Work continues apace on the creation of the National Museum of Maritime Antiquities in Piraeus, which will be ready to welcome visitors in 2026.
The new building under construction is organically connected to the industrial building of SILO, on its southwestern side, in order to provide the necessary space for the hosting of a pioneering and innovative Museum. More than 2,500 exhibits will be displayed and a wide range of technological applications will be presented, with well-equipped maintenance laboratories and storage areas. Alongside the new building, the conveyor belt, which used to serve the loading of the ships, will be highlighted and displayed. The National Museum of Maritime Antiquities will showcase the treasures of the Greek seas, while at the same time it will be the emblematic cultural landmark for the country’s largest port.
The Minister of Culture, Lina Mendoni, said: “A decades-old vision is now entering the final stretch for its realisation and completion. The development of our country, from prehistory to the present day, is directly linked to the sea, shipping and seafaring. The main purpose of the creation of the National Museum of Maritime Antiquities is, through the findings of our seas, to showcase Greek civilization in its long history and uninterrupted duration, in a place where exclusively maritime antiquities will be exhibited. These are the characteristics we want to highlight in the National Museum of Maritime Antiquities, almost unique in its kind: It is an emblematic work of culture, in a landmark building for Piraeus, on the Ionian Coast. We are preserving and highlighting an important industrial building, the SILO, which we are connecting with a modern building. This creates the necessary conditions for the creation of a model, innovative museum. The unique wealth of the Greek seas is given the ideal place to be hosted. The design of the exhibition space results from the constraints of the geometry and structure of the existing shell and its expansion. The structure and layout of the building defines an exhibition developed in area, which in turn requires approaches that make it readable for visitors.

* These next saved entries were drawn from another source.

Definition is_delegation (t : ChainSubmissionTarget) : bool :=
  match t with Delegation => true | _ => false end.

(** The queries a request without a row of its own must pass, in order. *)
Definition admission_guards (i : ChainSubmissionIdentity) : Tx D unit :=
  let* _ := tx_when (is_combined (target i))
    (tx_guard (bundle_occupied i) "combined admission requires a fresh delegation") in
  let* _ := tx_when (is_delegation (target i))
    (tx_guard (fun _ d => Ok (combined_recovery_exists d (hex_encode (vote_round_id i))
                                (wallet_id i) (bundle_index i)))
       "persisted combined recovery owns this delegation") in
  let* _ := tx_guard (fun t _ => Ok (has_predecessor i t))
    "another submission for this bundle has not established an authoritative successor" in
  tx_when (is_delegation (target i))
    (tx_guard (fun t _ => Ok (has_successor_vote i t))
       "a confirmed vote already succeeds this bundle's delegation").

Definition round_row (d : D) (i : ChainSubmissionIdentity) : bool :=
  round_row_exists d (hex_encode (vote_round_id i)) (wallet_id i).

Definition admit_imported (request : StoreAdvancementRequest) (now : Z) : Tx D StoreAdmission :=
  let* derived := derive (req_derivation request) in
  match imported_candidate derived with
  | None => tx_fail (without_state FInvariantViolation
      (lit "imported delegation derivation omitted its transaction hash"))
  | Some candidate =>
      let* _ := tx_guard (fun t _ => Ok (exists_row (fun _ r => owns_hash candidate r) t))
        "imported delegation transaction hash belongs to another submission" in
      let record := adopted_imported_delegation (derived_generation derived) candidate now in
      let* _ := tx_write (fun t d =>
        insert_imported_delegation (round_row d (st_identity record)) t record candidate) in
      tx_ret (Ready derived record false)
  end.

(** The request already has a row that is not a reservation. *)
Definition admit_existing (request : StoreAdvancementRequest) (record : StoredChainSubmission)
    (batch_derived : option DerivedChainSubmission) : Tx D StoreAdmission :=
  let preserve := fun e => preserve_loaded_state e (Some record) in
  let* derived := match batch_derived with
                  | Some derived => tx_ret derived
                  | None => tx_map_err preserve (derive (req_derivation request))
                  end in
  let* _ := tx_map_err preserve
    (tx_lift (verify_batch_roster request (derived_ordered_proposal_ids derived))) in
  let* _ := tx_lift (ensure_generation record (derived_generation derived)) in
  if is_terminal (st_state record) then tx_ret (Authoritative record)
  else tx_ret (Ready derived record false).

(** The request has no row: pass the guards, then adopt or reserve. *)
Definition admit_new (request : StoreAdvancementRequest)
    (batch_derived : option DerivedChainSubmission) (ordinal now : Z) : Tx D StoreAdmission :=
  let* _ := admission_guards (req_identity request) in
  if is_imported_delegation request then admit_imported request now
  else
    let* derived := match batch_derived with
                    | Some derived => tx_ret derived
                    | None => derive (req_derivation request)
                    end in
    let* _ := tx_lift (verify_batch_roster request (derived_ordered_proposal_ids derived)) in
    let record := fresh (derived_generation derived) ordinal now in
    let* _ := tx_write (fun t d =>
      insert_fresh (round_row d (st_identity record)) t record) in
    tx_ret (Ready derived record true).

Definition is_submitting (s : SubmissionRecordState) : bool :=
  match s with Submitting => true | _ => false end.

(** A batch is derived and its roster checked before anything else. *)
Definition admit_batch (request : StoreAdvancementRequest)
    (existing : option StoredChainSubmission) : Tx D (option DerivedChainSubmission) :=
  if is_batch request then
    let preserve := fun e => preserve_loaded_state e existing in
    let* derived := tx_map_err preserve (derive (req_derivation request)) in
    let* _ := tx_map_err preserve
      (tx_lift (verify_batch_roster request (derived_ordered_proposal_ids derived))) in
    tx_ret (Some derived)
  else tx_ret None.

Definition admit_body (request : StoreAdvancementRequest) (work_allowed : bool)
    (ordinal now : Z) : Tx D StoreAdmission :=
  let* existing := tx_load (req_identity request) in
  match existing, work_allowed with
  | None, false => tx_ret NoAuthoritativeState
  | Some record, false =>
      if is_submitting (st_state record) then
        let* _ := tx_set_flag in
        let* record := normalize_abandoned record now in
        tx_ret (Authoritative record)
      else tx_ret (Authoritative record)
  | _, true =>
      match existing with
      | Some record =>
          if is_submitting (st_state record) then
            let* _ := tx_set_flag in
            let* record := normalize_abandoned record now in
            tx_ret (AbandonedReservation record)
          else
            let* batch := admit_batch request existing in
            admit_existing request record batch
      | None =>
          let* batch := admit_batch request existing in
          admit_new request batch ordinal now
      end
  end.

(** ** The operations of [ChainSubmissionStore] *)
Definition store_admit (request : StoreAdvancementRequest) (work_allowed : bool) (ordinal now : Z)
    (db : Db D) : result StoreAdmission ChainSubmissionFailure * Db D :=
  match validate_target request with
  | Err e => (Err e, db)
  | Ok _ =>
      let '(r, flag, db') := transact (admit_body request work_allowed ordinal now) db in
      (map_err (fun e => if flag : bool then possible_dispatch_error e else e) r, db')
  end.

Definition remove_fresh_reservation (g : ChainSubmissionGeneration) (db : Db D)
    : result unit ChainSubmissionFailure * Db D :=
  transact_ (
    let* record := tx_load_present (gen_identity g) "fresh reservation disappeared" in
    let* _ := tx_lift (ensure_generation record g) in
    if is_submitting (st_state record) then tx_delete (gen_identity g)
    else tx_fail (with_durable_state FInvariantViolation (st_durable_state record)
           (lit "only a fresh Submitting reservation can be removed"))) db.

(** The hash an observation brings is checked against every other row. *)
Definition screen_candidate (i : ChainSubmissionIdentity) (o : SubmissionObservation)
    : Tx D SubmissionObservation :=
  match o with
  | OUsableCandidateHash candidate =>
      let* owned_elsewhere := tx_query (fun t _ => Ok (exists_row (fun k r =>
        negb (bool_decide (k = submission_identity_key i)) && owns_hash candidate r) t)) in
      if owned_elsewhere : bool
      then tx_ret (OPossiblyDispatched (from_redacted_message InvalidProtocolResponse
             (lit "vote-chain returned a transaction hash owned by another semantic generation")))
      else tx_ret (OUsableCandidateHash candidate)
  | o => tx_ret o
  end.

Definition apply_observation_body (g : ChainSubmissionGeneration) (o : SubmissionObservation)
    (diagnostic : option ChainSubmissionDiagnostic) (now : Z) : Tx D StoredChainSubmission :=
  let* record := tx_load_present (gen_identity g)
    "submission disappeared during lifecycle transition" in
  let* _ := tx_lift (ensure_generation record g) in
  let previous := st_durable_state record in
  let* o := screen_candidate (gen_identity g) o in
  match apply_submission_observation (Some (st_state record)) o with
  | Err e => tx_fail (transition_failure previous (transition_error_to_string e))
  | Ok None => tx_fail (transition_failure previous
                 (lit "transition unexpectedly removed durable row"))
  | Ok (Some state) =>
      let record := settle_after_transition (with_state record state) previous diagnostic now in
      if retires_combined_generation record previous then
        match st_diagnostic record with
        | None => tx_fail (transition_failure previous
                    (lit "a rejected row carries its diagnostic"))
        | Some d =>
            let* _ := tx_domain (fun t rest => retire_rejected_combined_generation t rest
                        (gen_identity g) d (st_updated_at record)) in
            let* _ := tx_delete (gen_identity g) in
            tx_ret record
        end
      else
        let* _ := tx_persist record in
        tx_ret record
  end.

Definition apply_observation (g : ChainSubmissionGeneration) (o : SubmissionObservation)
    (diagnostic : option ChainSubmissionDiagnostic) (now : Z) (db : Db D)
    : result StoredChainSubmission ChainSubmissionFailure * Db D :=
  transact_ (apply_observation_body g o diagnostic now) db.

Definition classify_post (g : ChainSubmissionGeneration) (o : SubmissionObservation) (now : Z)
    : Db D -> result StoredChainSubmission ChainSubmissionFailure * Db D :=
  apply_observation g o None now.

Definition reconcile (g : ChainSubmissionGeneration) (o : SubmissionObservation)
    (diagnostic : option ChainSubmissionDiagnostic) (now : Z)
    : Db D -> result StoredChainSubmission ChainSubmissionFailure * Db D :=
  apply_observation g o diagnostic now.

(** [checked_add(1).filter(|count| *count <= i64::MAX as u64)]. *)
Definition next_reservation (count : Z) : option Z :=
  match checked_add_u64 count 1 with
  | Some n => if n <=? i64_max then Some n else None
  | None => None
  end.

Definition with_reservation (r : StoredChainSubmission) (count : Z)
    (state : SubmissionRecordState) (now : Z) : StoredChainSubmission :=
  mk_stored (st_identity r) (st_generation_digest r) state count
    (st_tracking_started_at r) (st_diagnostic r) (st_created_at r)
    (Z.max now (st_updated_at r)).

Definition reserve_ambiguous_retry_body (g : ChainSubmissionGeneration) (now : Z)
    : Tx D StoredChainSubmission :=
  let* record := tx_load_present (gen_identity g)
    "submission disappeared before ambiguous retry reservation" in
  let* _ := tx_lift (ensure_generation record g) in
  if permits_ambiguous_retry (st_state record) then
    match next_reservation (st_committed_post_reservations record) with
    | None => tx_fail (with_durable_state FInvariantViolation SRecovering
                (lit "submission reservation counter overflowed"))
    | Some count =>
        let record := with_reservation record count (st_state record) now in
        let* _ := tx_persist record in
        tx_ret record
    end
  else tx_fail (with_durable_state FInvariantViolation (st_durable_state record)
         (lit "ambiguous retry requires a hashless possibly-dispatched recovery row")).

Definition reserve_ambiguous_retry (g : ChainSubmissionGeneration) (now : Z) (db : Db D)
    : result StoredChainSubmission ChainSubmissionFailure * Db D :=
  transact_ (reserve_ambiguous_retry_body g now) db.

It requires rest and break areas, making it necessary to differentiate from space to space/thematic section, so that the public can more easily perceive the succession of themes, constantly finding new points of interest. We make use of modern technological means and will deliver, in 2026, another important Museum fully accessible, offering its visitors a unique experience of diving into the past, with stations in time, sunken settlements, shipwrecks, ship models, hulls and cargoes of merchant ships, maps and charts. It is clear that the operation of this Museum introduces Piraeus to international cultural destinations.”.
The central objective of the museographic design is to ensure universal accessibility both on a physical level (ramps, elevators, spacious spaces for movement between exhibits) and on an intellectual level (grading of information material, touch exhibits, information reading levels, etc.). The performance of the exhibition scenario is achieved – mainly through the use of showcases (mainly built-in or freely arranged in the space), pedestals and special structures, exhibition lighting, digital media and applications, visual – information material and signage in printed and/or digital form.
The processing and “maturation” of the museological study at the stage of its assembly with the corresponding museographic one, dictated the modification of the 2021 study. In the final museological study – which recently received the positive opinion of the Museum Council of the Ministry of Culture – the changes identified relate to the exhibition material, which is increased by about 300 finds, exceeding 2. 500 exhibits, the structure of the exhibition narrative, which is given new sections, re-evaluated and refined, and the final choice of accompanying interpretive media, which vary and cover a wide range of options, from conventional and digital interpretive media to staging environments and models. The exhibition narrative is structured around six thematic axes:
- Sea, Environment, Man,
- Maritime Archaeology,
- “Time capsules” on the seabed…stations in time”,
- Approaching the past in fragments. An open issue to be managed,
- Maritime cultural heritage open to society,
- Silo and Piraeus, interconnected stories. The route of the exhibition is predetermined and starts from the building of SILO, where the thematic axes 1 and 2 will be located.
Thematic axis 3, which is the most important and richest in finds, is located in the new building. Axis 4 is located almost on the same level as axis 3. Thematic axis 5 is developed on two levels, which are connected by a scale. Thematic axis 6 is placed inside the conveyor belt, where the visitor transitions from the +8.85m level of the new building.
The visitor can tour the “inside” of the existing building, see places to which he would not normally have access, and in this way understand its operation. The structure of the granary cells is revealed to the visitor while navigating the exhibition through a smooth ramped route, a continuous line that follows the sequence of the thematic sections of the museum study presented in both the existing and the extension sections.